### Task requirements
Pick every line out of the entries below that has the string "fail", and copy it.

════════════════════

(** The transaction of a frame, in terms of the checkpoint before and after. *)
Lemma frame_transaction_ok retain d p d' : frame_transaction full retain d p = Ok d' ->
  (checkpoint d (p_progress p) = Some (p_position p, p_fingerprint p) /\ d' = d) \/
  ((match checkpoint d (p_progress p) with
    | Some (q, _) => q < p_position p /\ (p_health p = false -> p_begin p = q)
    | None => True end) /\
   state d' = <[p_progress p := progress_val p]> (state d) /\
   exists d1 id body, stored_body p body /\
     insert_event full retain d (p_key p) (p_fingerprint p) (VDict body) = Ok (d1, id) /\
     events d' = events d1 /\ last_id d' = last_id d1).
Proof.
  unfold frame_transaction. cbv zeta.
  assert (forall body, stored_body p body ->
    (let? (d0, _) := insert_event full retain d (p_key p) (p_fingerprint p) (VDict body)
      in db_put full d0 (p_progress p) (progress_val p)) = Ok d' ->
    state d' = <[p_progress p := progress_val p]> (state d) /\
    exists d1 id body, stored_body p body /\
      insert_event full retain d (p_key p) (p_fingerprint p) (VDict body) = Ok (d1, id) /\
      events d' = events d1 /\ last_id d' = last_id d1) as Hstore.
  { intros body Hb. destruct (insert_event _ _ _ _ _ _) as [[d1 id]|] eqn:Hi; [|done].
    intros (He & Hl & Hs)%db_put_ok. rewrite Hs.
    destruct (insert_event_ok _ _ _ _ _ _ _ Hi) as [-> _]. split; [done|]. eauto 10. }
  assert (forall v, stored_body p (if p_health p then set "dropped_since_checkpoint" v
    (set "type" (VStr (if p_position p =? 0 then "ring_health" else "observation_gap")) (p_body p))
    else p_body p)) as Hbody.
  { intros v. unfold stored_body, sget. destruct (p_health p); [|done].
    rewrite get_set_ne, get_set_eq by done. destruct (p_position p =? 0); auto. }
  destruct (checkpoint d (p_progress p)) as [[q fp]|].
  - destruct (Z.ltb_spec (p_position p) q); [done|].
    destruct (Z.eqb_spec (p_position p) q) as [->|Hne].
    + destruct (String.eqb_spec fp (p_fingerprint p)) as [->|]; cbn [negb]; [|done].
      intros [= <-]. by left.
    + destruct (negb (p_health p) && negb (p_begin p =? q)) eqn:Eg; [done|].
      intros Hst%Hstore; [|done]. right. split; [|done]. split; [lia|]. intros Hh.
      rewrite Hh in Eg. simpl in Eg. lia.
  - intros H%Hstore; [|done]. by right.
Qed.

Lemma frame_transaction_wf retain d p d' : 1 <= retain -> wf retain d ->
  frame_transaction full retain d p = Ok d' -> wf retain d'.
Proof.
  intros Hr Hwf [[_ ->]|(_ & _ & d1 & id & body & _ & Hi & He & Hl)]%frame_transaction_ok; [done|].
  eapply wf_state; [exact He|exact Hl|]. by eapply insert_event_wf.
Qed.

(** The two shapes of an accepted frame. *)
Lemma accept_cases epoch j frame j' r : accept sha256 full epoch j frame = (j', r) ->
  (exists e, r = Err e /\ j' = j) \/
  (r = Ok tt /\ j_retain j' = j_retain j /\
   (getv "kind" (remove "token" frame) = VStr "source" /\
    source_transaction full (j_retain j) (j_db j) (VDict (remove "token" frame))
      (sha256 (canonical (VDict (remove "token" frame)))) epoch = Ok (j_db j') /\
    j_source_frame j' = VDict (remove "token" frame) /\
    j_source j' = match db_get (j_db j') "source_epoch" with Some (VStr s) => Some s | _ => None end \/
    exists source k p, j_source j = Some source /\ getv "kind" (remove "token" frame) = VStr k /\
      mem_str k ["record"; "discard"; "ring_health"] = true /\
      prepare sha256 source (j_source_frame j) k (remove "token" frame) = Ok p /\
      frame_transaction full (j_retain j) (j_db j) p = Ok (j_db j') /\
      j_source j' = j_source j /\ j_source_frame j' = j_source_frame j)).
Proof.
  unfold accept. cbv zeta. destruct (MAX_FRAME <? _); [intros [= <- <-]; left; eauto|].
  unfold item, getv. destruct (get "kind" (remove "token" frame)) as [kind|] eqn:Hk;
    [|intros [= <- <-]; left; eauto]. cbn [default].
  destruct (val_eqb kind (VStr "source")) eqn:Es.
  - assert (kind = VStr "source") as ->.
    { destruct kind; try done. simpl in Es. by apply String.eqb_eq in Es as ->. }
    destruct (source_transaction _ _ _ _ _ _) as [d|] eqn:Ht; [|intros [= <- <-]; left; eauto].
    intros [= <- <-]. right. split_and!; [done|done|]. by left.
  - destruct (j_source j) as [[|a s]|] eqn:Hs; try (intros [= <- <-]; left; eauto; fail).
    destruct kind as [| | |k| | | |]; try (intros [= <- <-]; left; eauto; fail).
    destruct (mem_str k _) eqn:Hm; [|intros [= <- <-]; left; eauto].
    destruct (prepare _ _ _ _ _) as [p|] eqn:Hp; [|intros [= <- <-]; left; eauto].
    destruct (frame_transaction _ _ _ _) as [d|] eqn:Ht; [|intros [= <- <-]; left; eauto].
    intros [= <- <-]. right. split_and!; [done|done|]. right. by exists (String a s), k, p.
Qed.
End spec.

(** C9: whatever frame arrives, [accept] keeps the journal well formed (retained
    ids are consecutive up to the last one given out, keys are unique, at most
    [retain] rows), and a frame it refuses leaves the journal exactly as it was. *)
Theorem accept_wf sha256 full epoch j frame j' r :
  1 <= j_retain j -> wf (j_retain j) (j_db j) -> accept sha256 full epoch j frame = (j', r) ->
  wf (j_retain j') (j_db j') /\ (r <> Ok tt -> j' = j).
Proof.
  intros Hr Hwf H. apply accept_cases in H as [(e & -> & ->)|(-> & Hret & H)]; [done|].
  split; [|done]. rewrite Hret. destruct H as [(_ & Ht & _)|(? & ? & p & _ & _ & _ & _ & Ht & _)].
  - by eapply source_transaction_wf.
  - by eapply frame_transaction_wf.
Qed.

Definition empty_journal : journal :=
  Journal (Db [] 0 {[ "journal_id" := VStr "j" ]}) 2 None VNone.
Definition source_frame : dict := [("kind", VStr "source"); ("token", VStr "t1")].
Definition record_frame : dict :=
  [("kind", VStr "record"); ("ring", VInt 0); ("begin", VInt 0); ("end", VInt 8);
   ("data", VStr "00"); ("schema", VInt 1); ("token", VStr "t2")].
Definition demo_sha (s : string) : string := s.
Definition demo_journal : journal := (accept demo_sha (fun _ => false) "e1" empty_journal source_frame).1.

Lemma accept_wf_witness :
  wf 2 (j_db (accept demo_sha (fun _ => false) "e1" empty_journal source_frame).1).
Proof.
  destruct (accept_wf demo_sha (fun _ => false) "e1" empty_journal source_frame
    (accept demo_sha (fun _ => false) "e1" empty_journal source_frame).1
    (accept demo_sha (fun _ => false) "e1" empty_journal source_frame).2) as [H _].
  - vm_compute. discriminate.
  - constructor; [intros [|i] r Hi; discriminate|discriminate|apply NoDup_nil_2|discriminate].
  - apply surjective_pairing.
  - exact H.
Defined.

════════════════════

### Response
  - destruct (j_source j) as [[|a s]|] eqn:Hs; try (intros [= <- <-]; left; eauto; fail).
    destruct kind as [| | |k| | | |]; try (intros [= <- <-]; left; eauto; fail).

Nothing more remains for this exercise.